(** * turbo-geth: storage change-set codec, history-index chunking, as-of lookup

    A shallow embedding of

    - the dictionary-compressed storage change-set codec
      ([EncodeStorage], [DecodeStorage], [StorageChangeSetBytes.Walk],
      [StorageChangeSetBytes.Find] and their helpers, package [changeset]);
    - the chunking policy of the history-index generator
      ([IndexGenerator.changeSetWalker], package [ethdb]);
    - the as-of point query exercised by [TestMutation_GetAsOf].

    Conventions.  Go's [int] is taken to be 64 bits wide; every [int] the
    codec computes is a sum of products of numbers read from 16- and 32-bit
    fields, far below 2^63, so [int] arithmetic is plain [Z] arithmetic.
    Unsigned conversions ([uint8(x)], [uint16(x)], [uint32(x)]) are written
    out as reductions modulo a power of two.  A byte slice is the list of its
    bytes, its capacity being its length; a run-time panic (index or slice
    bounds out of range, an explicit [panic(...)]) is the outcome [Panics]. *)

From Stdlib Require Import ZArith List Lia Bool Permutation Sorted.
From coqutil Require Import Byte Word.LittleEndianList.
Import ListNotations.
Local Open Scope Z_scope.

(* ===================================================================== *)
(** * Part I.  The model                                                   *)
(* ===================================================================== *)

(** ** Go values and run-time errors *)

Abbreviation bytes := (list byte).

Definition len {A : Type} (l : list A) : Z := Z.of_nat (length l).

Inductive outcome (A : Type) : Type :=
| Return (a : A)
| Panics.
Arguments Return {A} a.
Arguments Panics {A}.

Definition bind {A B : Type} (m : outcome A) (k : A -> outcome B) : outcome B :=
  match m with
  | Return a => k a
  | Panics => Panics
  end.

Notation "x <- m ;; k" := (bind m (fun x => k))
  (at level 61, m at next level, right associativity).

(** [b[lo:hi]] *)
Definition slice {A : Type} (b : list A) (lo hi : Z) : outcome (list A) :=
  if (0 <=? lo) && (lo <=? hi) && (hi <=? len b)
  then Return (firstn (Z.to_nat (hi - lo)) (skipn (Z.to_nat lo) b))
  else Panics.

(** [b[lo:]] *)
Definition sliceFrom {A : Type} (b : list A) (lo : Z) : outcome (list A) :=
  slice b lo (len b).

(** [b[i]] *)
Definition index (b : bytes) (i : Z) : outcome byte :=
  if (0 <=? i) && (i <? len b)
  then Return (nth (Z.to_nat i) b Byte.x00)
  else Panics.

(** [copy(dst, src)]: the first [min(len dst, len src)] bytes are
    overwritten, the rest of [dst] is kept. *)
Definition copy (dst src : bytes) : bytes :=
  firstn (length dst) src ++ skipn (length src) dst.

Definition uint8 (z : Z) : Z := z mod 2 ^ 8.
Definition uint16 (z : Z) : Z := z mod 2 ^ 16.
Definition uint32 (z : Z) : Z := z mod 2 ^ 32.
Definition uint64 (z : Z) : Z := z mod 2 ^ 64.

(** [^x] on a [uint64] *)
Definition not64 (x : Z) : Z := Z.lxor x (Z.ones 64).

(** ** encoding/binary, big endian *)

Definition beUint (b : bytes) : Z := le_combine (rev b).
Definition bePut (n : nat) (v : Z) : bytes := rev (le_split n v).

Definition Uint16 (b : bytes) : outcome Z :=
  if 2 <=? len b then Return (beUint (firstn 2 b)) else Panics.
Definition Uint32 (b : bytes) : outcome Z :=
  if 4 <=? len b then Return (beUint (firstn 4 b)) else Panics.
Definition Uint64 (b : bytes) : outcome Z :=
  if 8 <=? len b then Return (beUint (firstn 8 b)) else Panics.

(** [PutUintN] is only ever applied to a buffer of exactly N/8 bytes; the
    definitions give the buffer's content after the call. *)
Definition PutUint16 (v : Z) : bytes := bePut 2 v.
Definition PutUint32 (v : Z) : bytes := bePut 4 v.
Definition PutUint64 (v : Z) : bytes := bePut 8 v.

(** ** Go maps

    A map is an association list; [mapSet] drops an older binding of the
    key, so the length of the list is [len(m)]. *)

Section GoMap.
Context {K V : Type} (eqb : K -> K -> bool).

Fixpoint mapGet (m : list (K * V)) (k : K) : option V :=
  match m with
  | [] => None
  | (k', v) :: m' => if eqb k' k then Some v else mapGet m' k
  end.

Definition mapSet (m : list (K * V)) (k : K) (v : V) : list (K * V) :=
  (k, v) :: filter (fun p => negb (eqb (fst p) k)) m.

End GoMap.

(** [bytes.Equal] *)
Fixpoint bytesEqual (a b : bytes) : bool :=
  match a, b with
  | [], [] => true
  | x :: a', y :: b' => Byte.eqb x y && bytesEqual a' b'
  | _, _ => false
  end.

Definition changeKeyValueEqual (keyA valA keyB valB : bytes) : bool :=
  bytesEqual keyA keyB && bytesEqual valA valB.

(** [bytes.Compare] *)
Fixpoint bytesCompare (a b : bytes) : comparison :=
  match a, b with
  | [], [] => Eq
  | [], _ :: _ => Lt
  | _ :: _, [] => Gt
  | x :: a', y :: b' =>
      match Z.compare (byte.unsigned x) (byte.unsigned y) with
      | Eq => bytesCompare a' b'
      | c => c
      end
  end.

(** ** Package changeset: constants and types *)

Definition HashLength : Z := 32.
Definition IncarnationLength : Z := 8.

Definition DefaultIncarnation : Z := not64 1.
Definition storageEnodingIndexSize : Z := 4.
Definition storageEnodingStartElem : Z := 4.
Definition storageEnodingLengthOfNumOfElements : Z := 4.
Definition storageEnodingLengthOfDict : Z := 2.
Definition storageEnodingLengthOfNumTypeOfElements : Z := 2.
Definition storageEnodingLengthOfIncarnationKey : Z := 4.

Inductive error : Type :=
| ErrNotFound
| ErrInputTooShort (n : Z)
| ErrIncarnationPart (n : Z)
| ErrCallback (code : Z)
| ErrKeyNotFound
| ErrDatabase (code : Z)
| ErrHistoryInconsistent.

Record Change : Type := { Key : bytes; Value : bytes }.

Record ChangeSet : Type := { Changes : list Change; keyLen : Z }.

Definition NewStorageChangeSet : ChangeSet :=
  {| Changes := []; keyLen := 2 * HashLength + IncarnationLength |}.

(** ** Width helpers *)

Definition getNumOfBytesByLen (n : Z) : Z :=
  if n <? 255 then 1
  else if n <? 65535 then 2
  else if n <? 4294967295 then 4
  else 8.

(** [writeKeyRow(id, row)]: the content of [row] after the call, [row]
    being a buffer of [rowLen] bytes. *)
Definition writeKeyRow (id : Z) (rowLen : Z) : outcome bytes :=
  if rowLen =? 1 then Return [byte.of_Z (uint8 id)]
  else if rowLen =? 2 then Return (PutUint16 (uint16 id))
  else if rowLen =? 4 then Return (PutUint32 id)
  else if rowLen =? 8 then Return (PutUint64 id)
  else Panics.

Definition getUint32 (row : bytes) : outcome Z :=
  if len row =? 1 then Return (byte.unsigned (nth 0 row Byte.x00))
  else if len row =? 2 then Return (beUint row)
  else if len row =? 4 then Return (beUint row)
  else if len row =? 8 then Return (uint32 (beUint row))
  else Panics.

(** [m[k]] on a [map[uint32]common.Hash]: the zero hash when [k] is
    absent. *)
Definition mapGetHash (m : list (Z * bytes)) (k : Z) : bytes :=
  match mapGet Z.eqb m k with
  | Some h => h
  | None => repeat Byte.x00 (Z.to_nat HashLength)
  end.

Definition readFromMap (m : list (Z * bytes)) (row : bytes) : outcome bytes :=
  if len row =? 1 then Return (mapGetHash m (byte.unsigned (nth 0 row Byte.x00)))
  else if len row =? 2 then Return (mapGetHash m (beUint row))
  else if len row =? 4 then Return (mapGetHash m (beUint row))
  else if len row =? 8 then Return (mapGetHash m (uint32 (beUint row)))
  else Panics.

Definition calculateIncarnationPos3 (b : bytes) (numOfUint8 numOfUint16 numOfUint32 : Z)
  : outcome Z :=
  if 0 <? numOfUint32 then
    let end_ := numOfUint8 + numOfUint16 * 2 + numOfUint32 * 4 in
    s <- slice b (end_ - 4) end_ ;;
    v <- Uint32 s ;;
    Return (v + end_)
  else if 0 <? numOfUint16 then
    let end_ := numOfUint8 + numOfUint16 * 2 in
    s <- slice b (end_ - 2) end_ ;;
    v <- Uint16 s ;;
    Return (v + end_)
  else if 0 <? numOfUint8 then
    let end_ := numOfUint8 in
    e <- index b (end_ - 1) ;;
    Return (byte.unsigned e + end_)
  else Return 0.

Definition findVal (lenOfVals values : bytes) (i numOfUint8 numOfUint16 numOfUint32 : Z)
  : outcome bytes :=
  if i <? numOfUint8 then
    e <- index lenOfVals i ;;
    let lenOfValEnd := byte.unsigned e in
    lenOfValStart <-
      (if 0 <? i then s <- index lenOfVals (i - 1) ;; Return (byte.unsigned s)
       else Return 0) ;;
    slice values lenOfValStart lenOfValEnd
  else if i <? numOfUint8 + numOfUint16 then
    let one := i * 2 - numOfUint8 in
    eb <- slice lenOfVals one (one + 2) ;;
    lenOfValEnd <- Uint16 eb ;;
    lenOfValStart <-
      (if i - 1 <? numOfUint8 then
         s <- index lenOfVals (i - 1) ;; Return (byte.unsigned s)
       else
         let one := (i - 1) * 2 - numOfUint8 in
         sb <- slice lenOfVals one (one + 2) ;; Uint16 sb) ;;
    slice values lenOfValStart lenOfValEnd
  else if i <? numOfUint8 + numOfUint16 + numOfUint32 then
    let one := numOfUint8 + numOfUint16 * 2 + (i - numOfUint8 - numOfUint16) * 4 in
    eb <- slice lenOfVals one (one + 4) ;;
    lenOfValEnd <- Uint32 eb ;;
    lenOfValStart <-
      (if i - 1 <? numOfUint8 + numOfUint16 then
         let one := (i - 1) * 2 - numOfUint8 in
         sb <- slice lenOfVals one (one + 2) ;; Uint16 sb
       else
         let one := numOfUint8 + numOfUint16 * 2 + (i - 1 - numOfUint8 - numOfUint16) * 4 in
         sb <- slice lenOfVals one (one + 4) ;; Uint32 sb) ;;
    slice values lenOfValStart lenOfValEnd
  else Panics.

(** ** Loops *)

(** [for i := start; ...; i += step { body }], [n] iterations. *)
Fixpoint forLoop {S : Type} (n : nat) (i step : Z) (body : Z -> S -> outcome S) (s : S)
  : outcome S :=
  match n with
  | O => Return s
  | S n' => s' <- body i s ;; forLoop n' (i + step) step body s'
  end.

(** ** Sorting the change-set *)

(** Modelled from the spec: [ChangeSet]'s [Len]/[Less]/[Swap] are not among
    the sources.  The spec has a ChangeSet "sorted ascending by Key before
    encoding"; [sort.Sort] is therefore any sort by [bytes.Compare] on the
    keys, here an insertion sort.  ([sort.Sort] is not stable: the model is
    exact on change-sets with unique keys, which the spec requires.) *)
Definition changeLess (a b : Change) : bool :=
  match bytesCompare (Key a) (Key b) with
  | Lt => true
  | _ => false
  end.

Fixpoint insertChange (c : Change) (l : list Change) : list Change :=
  match l with
  | [] => [c]
  | d :: l' => if changeLess d c then d :: insertChange c l' else c :: d :: l'
  end.

Definition sortChanges (l : list Change) : list Change :=
  fold_right insertChange [] l.

(** ** EncodeStorage *)

Record addrState : Type := {
  addrHashesMap : list (bytes * Z);
  addrHashList : bytes;
  notDefaultIncarnationList : bytes;
  nextIDAddrHash : Z
}.

Definition initAddrState : addrState :=
  {| addrHashesMap := []; addrHashList := [];
     notDefaultIncarnationList := []; nextIDAddrHash := 0 |}.

(** The first loop: "collect information about unique addHashes and non
    default incarnations". *)
Fixpoint collectAddrs (cs : list Change) (i : Z) (st : addrState) : outcome addrState :=
  match cs with
  | [] => Return st
  | c :: rest =>
      addrHash <- slice (Key c) 0 HashLength ;;
      match mapGet bytesEqual (addrHashesMap st) addrHash with
      | Some _ => collectAddrs rest (i + 1) st
      | None =>
          incB <- slice (Key c) HashLength (HashLength + IncarnationLength) ;;
          v <- Uint64 incB ;;
          let incarnation := not64 v in
          let nd :=
            if incarnation =? DefaultIncarnation
            then notDefaultIncarnationList st
            else notDefaultIncarnationList st
                 ++ PutUint32 (uint32 i) ++ PutUint64 (not64 incarnation) in
          collectAddrs rest (i + 1)
            {| addrHashesMap := mapSet bytesEqual (addrHashesMap st) addrHash (nextIDAddrHash st);
               addrHashList := addrHashList st ++ addrHash;
               notDefaultIncarnationList := nd;
               nextIDAddrHash := uint32 (nextIDAddrHash st + 1) |}
      end
  end.
(** C4. The search request is made once, outside [_retry_request]: when
    the search endpoint answers status 500 at the first call and would
    answer 200 afterwards, [fetch_runs_from_bioproject] raises after this
    single call, without sleeping.  The fetch request with the same
    failure is retried and the run list is returned. *)
Theorem search_request_not_retried :
  let E0 := Demo.world_of (Demo.http_down_at 0) [["SRR000001"]] [] in
  let E1 := Demo.world_of (Demo.http_down_at 1) [["SRR000001"]] [] in
  let r0 := fetch_runs_from_bioproject E0 "PRJNA1" (world0 None) in
  let r1 := fetch_runs_from_bioproject E1 "PRJNA1" (world0 None) in
  r0.1 = Err (Exception
    "HTTP Failure when requesting search from bioproject: <Response [500]>: busy")
  /\ calls r0.2 = [Esearch "PRJNA1[BioProject]"]
  /\ sleeps r0.2 = []
  /\ r1.1 = Ok [PyStr "SRR000001"]
  /\ calls r1.2 = [Esearch "PRJNA1[BioProject]"; Efetch (Some "MCID_1") None;
                   Efetch (Some "MCID_1") None]
  /\ sleeps r1.2 = [60].
Proof. repeat split; vm_compute; reflexivity. Qed.

(** ** The checksum catalog: cached runs *)


(** [get_md5_from_ena] with [cache=True], once the run list is resolved
    and the cache file is loaded. *)
Lemma get_md5_from_ena_loaded (E : env) (accession : string) (w w1 : world)
    (runs : list pyval) (content : string) (keys : list string)
    (dic : gmap string (list string)) :
  fetch_runs_from_bioproject E accession
    (print "Start generating md5 dictionary..." w).2 = (Ok runs, w1) ->
  md5_cache w1 = Some content ->
  load_cache (readlines content) ([], ∅) = Ok (keys, dic) ->
  get_md5_from_ena E accession true w
  = let need := elements ((list_to_set runs : gset pyval) ∖ list_to_set (PyStr <$> keys)) in
    let w2 := (print "Using cache to search md5..." w1).2 in
    if (length need =? 0)%nat
    then (Ok dic, (print "All runs are cached, no need to fetch md5 from ENA" w2).2)
    else (query_loop E need ([], dic) ≫= fun st =>
            append_cache st.1;; print "md5 dictionary generated!";; mret st.2)
           (print "Some runs are not cached, start fetching md5 from ENA, this may take a while..." w2).2.
Proof.
  intros Hf Hc Hl. unfold get_md5_from_ena.
  rewrite print_bind, bind_run, Hf, print_bind, bind_run.
  unfold read_cache_lines. simpl md5_cache. rewrite Hc.
  rewrite lift_bind, Hl. simpl fst. simpl snd. cbv zeta.
  destruct (length _ =? 0)%nat; reflexivity.
Qed.




(** ** The checksum catalog: the cache file that does not exist *)

Lemma get_md5_from_ena_no_cache_file E accession w :
  md5_cache w = None ->
  match fetch_runs_from_bioproject E accession (print "Start generating md5 dictionary..." w).2 with
  | (Ok runs, w1) =>
      get_md5_from_ena E accession true w
      = (Err FileNotFoundError, (print "Using cache to search md5..." w1).2)
  | (Err e, w1) => get_md5_from_ena E accession true w = (Err e, w1)
  end.
Proof.
  intros Hc. unfold get_md5_from_ena. rewrite print_bind, bind_run.
  pose proof (keeps_cache_fetch_runs E accession
                (print "Start generating md5 dictionary..." w).2) as Hk.
  destruct (fetch_runs_from_bioproject E accession _) as [[runs|e] w1];
    [|reflexivity].
  rewrite print_bind, bind_run. unfold read_cache_lines.
  simpl in Hk. simpl md5_cache. rewrite Hk, Hc. reflexivity.
Qed.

**Work to be completed**.
Print exactly and only the lines that start at the line with "md5_cache w1 = Some content ->" and run through the end of the listing above.

**Solution for this exercise**.
  md5_cache w1 = Some content ->
  load_cache (readlines content) ([], ∅) = Ok (keys, dic) ->
  get_md5_from_ena E accession true w
  = let need := elements ((list_to_set runs : gset pyval) ∖ list_to_set (PyStr <$> keys)) in
    let w2 := (print "Using cache to search md5..." w1).2 in
    if (length need =? 0)%nat
    then (Ok dic, (print "All runs are cached, no need to fetch md5 from ENA" w2).2)
    else (query_loop E need ([], dic) ≫= fun st =>
            append_cache st.1;; print "md5 dictionary generated!";; mret st.2)
           (print "Some runs are not cached, start fetching md5 from ENA, this may take a while..." w2).2.
Proof.
  intros Hf Hc Hl. unfold get_md5_from_ena.
  rewrite print_bind, bind_run, Hf, print_bind, bind_run.
  unfold read_cache_lines. simpl md5_cache. rewrite Hc.
  rewrite lift_bind, Hl. simpl fst. simpl snd. cbv zeta.
  destruct (length _ =? 0)%nat; reflexivity.
Qed.




(** ** The checksum catalog: the cache file that does not exist *)

Lemma get_md5_from_ena_no_cache_file E accession w :
  md5_cache w = None ->
  match fetch_runs_from_bioproject E accession (print "Start generating md5 dictionary..." w).2 with
  | (Ok runs, w1) =>
      get_md5_from_ena E accession true w
      = (Err FileNotFoundError, (print "Using cache to search md5..." w1).2)
  | (Err e, w1) => get_md5_from_ena E accession true w = (Err e, w1)
  end.
Proof.
  intros Hc. unfold get_md5_from_ena. rewrite print_bind, bind_run.
  pose proof (keeps_cache_fetch_runs E accession
                (print "Start generating md5 dictionary..." w).2) as Hk.
  destruct (fetch_runs_from_bioproject E accession _) as [[runs|e] w1];
    [|reflexivity].
  rewrite print_bind, bind_run. unfold read_cache_lines.
  simpl in Hk. simpl md5_cache. rewrite Hk, Hc. reflexivity.
Qed.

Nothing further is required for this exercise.